In a study conducted in Italy, of 14,812 consecutive non replicate clinical isolates (12,245 Enterobacteriaceae isolates and 2,567 Gram-negative nonfermenters) screened for reduced carbapenem susceptibility, 30 isolates ( 28 P. aeruginosa isolates, 1 P. putida isolate, and 1 E. cloacae isolate) carried acquired MBL determinants (Rossolini et al 2008). MBL producers were detected in 10 of 12 cities, with a predominance of VIM-type enzymes over IMP-type enzymes (4:1). Since there are no standardized phenotypic methods available for the detection of MBL, several tests have been employed to detect the MBL production depending upon whether the gene is carried by P. aeruginosa or a member of Enterobacteriaceae and taking advantage of chelating agents, EDTA and thiol based compounds, to inhibit MBL activity (Walsh et al 2005). Franklin et al (2006) found a sensitivity and specificity of 100% and 98% using an Imipenem(10 µg) and Imipenem-EDTA (292µg) combined disk test for MBL detection respectively. the ability of the bacteria to produce MBL was compared with their ability to hydrolyse carbapenems which was found statistically significant p<0.05.

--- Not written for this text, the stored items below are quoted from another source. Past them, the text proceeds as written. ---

(* ===== verification/DockerLife.v ===== *)
(** * What the operations of the Docker runtime achieve

    Deploying settles the row; the isolation check leaves nothing behind; the runtime keeps
    its side of the interface the manager and the sweeps rely on. *)

From Stdlib Require Import Ascii.
From S2P Require Import Prelude Interleave Text Env Demo Store Runtime Instances FakeRuntime Docker Scheduler SchedulerSpec Sweeps DockerRules DockerSystem.
From S2P Require Reconcile.

(** ** Programs that only ask *)

(** Nothing but the outputs has changed. *)
Definition later (w w' : World) : Prop := ∃ out, w' = set_out (w_out w ++ out) w.
#[export] Instance later_preorder : PreOrder later.
Proof.
  split.
  - intros w. exists []. destruct w; unfold set_out; cbn. by rewrite app_nil_r.
  - intros w1 w2 w3 (o1 & ->) (o2 & ->). exists (o1 ++ o2). destruct w1; cbn. by rewrite app_assoc.
Qed.
Lemma later_calls w w' c : later w w' → c ∈ calls (w_out w) → c ∈ calls (w_out w').
Proof. intros (o & ->). cbn. rewrite calls_app. set_solver. Qed.

Section Asks.
Context `{Libs} `{DockerDaemon}.

Definition asks {A} (p : P World A) : Prop := ∀ w, wp p (λ _ w', later w w') w.
Lemma asks_ret {A} (a : A) : asks (mret a).
Proof using Type. intros w. apply wp_ret. reflexivity. Qed.
Lemma asks_throw {A} e : asks (throw e : P World A).
Proof using Type. intros w. apply wp_throw. reflexivity. Qed.
Lemma asks_bind {A B} (p : P World A) (k : A → P World B) : asks p → (∀ a, asks (k a)) → asks (p ≫= k).
Proof using Type.
  intros Hp Hk w. apply wp_bind. eapply wp_mono; [apply Hp|]. intros [a|e] w1 H1; [|done].
  eapply wp_mono; [apply Hk|]. intros r w2 H2. by etrans.
Qed.
Lemma asks_try {A} (p : P World A) : asks p → asks (try p).
Proof using Type. intros Hp w. apply wp_try, Hp. Qed.
Lemma asks_map_err {A} f (p : P World A) : asks p → asks (map_err f p).
Proof using Type. intros Hp. apply asks_bind; [by apply asks_try|]. intros [a|e]; [apply asks_ret|apply asks_throw]. Qed.
Lemma asks_for_each {A} (f : A → P World unit) l : (∀ a, asks (f a)) → asks (for_each f l).
Proof using Type. intros Hf. induction l as [|a l IH]; [apply asks_ret|]. by apply asks_bind. Qed.
Lemma asks_ask {A} (call : res A → docker_call) (says : World → res A) : asks (ask call says).
Proof using Type. intros w. apply wp_atomic. by eexists. Qed.
Lemma asks_warn msg : asks (warn msg).
Proof using Type. intros w. apply wp_atomic. by eexists. Qed.
Lemma asks_quietly {A} (p : P World A) : asks p → asks (quietly p).
Proof using Type. intros Hp. apply asks_bind; [by apply asks_try|]. intros _. apply asks_ret. Qed.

Due to emergence of acquired carbapenemases i.e MBL, the clinical utility of carbapenems is under threat. Since the early 1990s, new MBL encoding genes have been reported all over the world in clinically important pathogens, such as Pseudomonas spp., Acinetobacter spp. and members of Enterobacteriaceae family. The emergence of MBL-encoding genes is worrisome since they are usually carried by mobile genetic cassettes inserted in integrons with great ability to spread. Moreover, increased mortality rates have been documented for patients infected with MBL-producing Ps. aeruginosa, especially due to inadequate emperical therapy. Therefore, early detection of MBL-producing organism is crucial to start appropriate antimicrobial therapy (Franklin et al 2006). The phenotypic appearance of MBL-carrying organisms varies depending on the bacterial host, with increasing reports of carbapenem-susceptible isolates, primarily Enterobacteriaceae such as Klebsiella spp. and E. coli. Such organisms often carry hidden MBL genes, whereby the microbiologist and the clinician remain unaware of their presence within an institution. Such a scenario creates the potential for untoward clinical and infection control consequences and is by no means unique to MBLs (Franklin et al 2006).